I’m relieved when she grins. “You have no idea.”
Twenty minutes later after I’ve made her run sprints with me until my own legs are burning, we head upstairs. She’s get
ting better in the dark. She doesn’t have to hold onto me in the stairwell like she used to but she stays close, her shoulder brushing against my arm. She says I’m a black blob against a black sky, but she can make out my shape and that’s an improvement on the nothing she was working with before.
“How much longer do you think Fuller will keep me with you?” she asks suddenly.
I shrug, her body so close I jostle her with the movement. “I don’t know. He hasn’t said. Probably not much longer.”
“Will he make me move out?”
“If he did it would be to the rooms over the hospital. You’d be closer to work.
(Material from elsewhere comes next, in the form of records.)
(* ===== verification/Fields.v ===== *)
(** * The form components: [components/FormComponents/]

    The creation pages and the edit flyout render their fields through
    five small components.  Each is modelled by what it shows (a record
    of the props that reach the EUI element) and by the handler it
    attaches.  [MeetingNameField] and [MeetingUserField] pass their
    handlers through; [MeetingMaximumUsersField] clamps the typed text
    with [Forms.onMaxUsersChange]; [MeetingDateField] stores what the
    date picker reports, a moment or [null]; [CreateMeetingButtons]
    offers Cancel and the submit button.  A combo box reports a
    selection among its options, at most one when it is
    single-selection (the behaviour of EUI's [EuiComboBox]). *)

From S2P Require Import Prelude Types Forms.

Open Scope string_scope.

Module Fields.
Import Forms.

(** [MeetingNameField]: an [EuiFieldText] in a form row (the
    [ThemeSelector] around it only styles it). *)
Record TextField := mkTextField {
  tf_label : string;
  tf_isInvalid : bool;
  tf_error : list string;
  tf_placeholder : string;
  tf_value : string;
}.

(** [MeetingUserField]: an [EuiComboBox] in a form row;
    [singleSelection] defaults to [false]. *)
Record ComboField := mkComboField {
  cb_label : string;
  cb_isInvalid : bool;
  cb_error : list string;
  cb_options : list UserType;
  cb_selected : list UserType;
  cb_single : bool;
  cb_clearable : bool;
  cb_placeholder : string;
}.

Definition meetingNameField (label : string) (err : FieldErrorType) (placeholder value : string)
    : TextField :=
  mkTextField label (show err) (message err) placeholder value.

Definition meetingUserField (label : string) (err : FieldErrorType) (options selected : list UserType)
    (singleSelection : option bool) (isClearable : bool) (placeholder : string) : ComboField :=
  mkComboField label (show err) (message err) options selected
    (default false singleSelection) isClearable placeholder.

(** The selections the combo box can report to [onChange]. *)
Definition combo_accepts (c : ComboField) (sel : list UserType) : Prop :=
  Forall (fun u => u ∈ cb_options c) sel /\ (cb_single c = true -> (length sel <= 1)%nat).

#[export] Instance combo_accepts_dec c sel : Decision (combo_accepts c sel).
Proof. unfold combo_accepts. apply _. Defined.

(** [MeetingMaximumUsersField]: an [EuiFieldNumber] with [min={1}] and
    [max={50}]; [value] is the size state ([None] is [NaN]).  Its
    [onChange] is [setSize(onMaxUsersChange(e.target.value))]. *)
Record NumberField := mkNumberField {
  nf_label : string;
  nf_min : Z;
  nf_max : Z;
  nf_placeholder : string;
  nf_value : option Z;
}.

Definition meetingMaximumUsersField (value : option Z) : NumberField :=
  mkNumberField "Maximum People" 1 50 "Maximum People" value.

(** [MeetingDateField]: an [EuiDatePicker] showing [selected], a
    [moment.Moment | null] as in [Edit.Flyout].  Its [onChange]
    passes the picker's [Moment | null] to [setStartDate]: the
    [date!] assertion is erased at run time. *)
Record DateField := mkDateField {
  df_label : string;
  df_selected : option (option Z);
}.

Definition meetingDateField (selected : option (option Z)) : DateField :=
  mkDateField "Set Meeting Date" selected.

(** The moment the picker hands to [setStartDate]: the picker reports
    valid moments or [null]. *)
Definition pickedDate (date : option Z) : option (option Z) := Some <$> date.

(** [CreateMeetingButtons]: Cancel (colour danger) and the submit
    button, labelled by [isEdit]. *)
Record Buttons := mkButtons {
  bt_cancelLabel : string;
  bt_submitLabel : string;
}.

Definition createMeetingButtons (isEdit : bool) : Buttons :=
  mkButtons "Cancel" (if isEdit then "Edit Meeting" else "Create Meeting").

(** The Cancel button's [onClick]:
    [isEdit ? closeFlyout!() : navigate("/")].  [closeFlyout] is an
    optional prop: calling it when it was not passed throws. *)
Inductive CancelEffect :=
| CallCloseFlyout
| CancelNavigate (path : string)
| CancelRejected (reason : string).

Definition onCancel (isEdit : bool) (closeFlyoutPassed : bool) : CancelEffect :=
  if isEdit then (if closeFlyoutPassed then CallCloseFlyout else CancelRejected "TypeError")
  else CancelNavigate "/".

(** The initial [showErrors]: both fields valid, no message. *)
Definition noErrors : ShowErrors := mkShowErrors (mkFieldError false []) (mkFieldError false []).

(** The field shown under the name in the video conference page and the
    flyout: the size for an open meeting, the user combo otherwise. *)
Inductive CapacityOrUsers :=
| SizeField (f : NumberField)
| UsersField (c : ComboField).

End Fields.
(** The selection of a run stays among the combo's options, and has at
    most one user in the one-on-one page. *)
Lemma runOneOnOne_selected users st acts st' :
  runOneOnOne users st acts = Some st' ->
  Forall (fun u => u ∈ users) (o_selectedUser st) -> (length (o_selectedUser st) <= 1)%nat ->
  Forall (fun u => u ∈ users) (o_selectedUser st') /\ (length (o_selectedUser st') <= 1)%nat.
Proof.
  revert st. induction acts as [|a acts IH]; intros st Hr H1 H2; cbn in Hr; [by injection Hr as <-|].
  destruct (decide (oneOnOneAvailable st users a)) as [Hav|]; [|done].
  apply (IH _ Hr); destruct a; cbn; try done; destruct Hav as [Ho Hl]; [exact Ho|by apply Hl].
Qed.

(** A one-on-one meeting created through
    the page invites exactly one user, chosen among the users
    [useFetchUsers] offered: a registered user other than the creator. *)
Theorem one_on_one_invites_other store me t0 acts st rnd m :
  runOneOnOne (Users.fetchUsers store (Some me)) (initOneOnOne t0) acts = Some st ->
  In (AddDoc m) (snd (clickCreate1 st rnd (Some me))) ->
  createdBy m = me /\ exists u, invitedUsers m = [u] /\ u <> me /\ exists d, In d store /\ uid d = u.
Proof.
  intros Hr Hm. cbn in Hm. apply createMeeting1_doc in Hm as (_ & u & us & c & d & Hsel & [= <-] & _ & ->).
  destruct (runOneOnOne_selected _ _ _ _ Hr (Forall_nil_2 _) (le_0_n _)) as [Hf _].
  rewrite Hsel in Hf. apply Forall_cons_iff in Hf as [Hu _].
  apply list_elem_of_In, Users.fetchUsers_other in Hu as (d0 & Hd0 & Hne & Heq).
  cbn. split; [done|]. exists (uid u). split_and!; [done|congruence|by exists d0].
Qed.

Lemma validateForm1_fields n sel :
  meetingNameError (snd (validateForm1 n sel)) =
    (if (String.length n =? 0)%nat then mkFieldError true ["Please Enter Meeting Name"]
     else mkFieldError false []) /\
  meetingUserError (snd (validateForm1 n sel)) =
    (if (length sel =? 0)%nat then mkFieldError true ["Please Select a User"]
     else mkFieldError false []).
Proof.
  unfold validateForm1, nameError.
  destruct (String.length n =? 0)%nat, (length sel =? 0)%nat; split; reflexivity.
Qed.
And Abby.”
“I think I’d be more uncomfortable living next door to her than in the same room with Holster.”
“I won’t argue with that.”
“Will you miss me?”
I laugh. “Not likely.”
“Careful, Grayson. You’ll hurt my feelings.”
I nudge her on purpose, her stance holding strong against my battery. “Not likely, Liv.”
“Grayson!” Fren calls from the bottom of the stairs. “Liv!”
We turn to wait for him on the first landing as he takes the steps two at a time. He’s smiling and flushed when he reaches us, a small bag in his hand that he passes off to Liv. She fumbles for it, her blindness making it tough for her to find it.
“What is this?” she asks curiously.
“A surprise from Karina.”
“Really?” she asks suspiciously. “From Karina?”
“Yep. And you’re gonna need it. We’re going swimming.”
Liv’s face fades. “Oh.”
“Right now?” I ask.
Fren nods. “Yeah. The entire first shift is going down to the hot springs. Karina and her girls from the L are off too. They’re meeting us down there in half an hour.”
I shake my head. “I don’t know if I can go.”
“Come on. You don’t have a post to stick to. Well, except for wherever she goes. But if she’s going then that means you’re going.”
I look at Liv, trying to hide my eagerness. The idea of an evening off, even if I’m still technically ‘on’, is too good to pass up. I could use the break from the monotony of wake up, work at the hospital, train Liv, eat an awkward dinner while the entire city stares at her, and sleep. Wash. Rinse. Relive. Over and over again.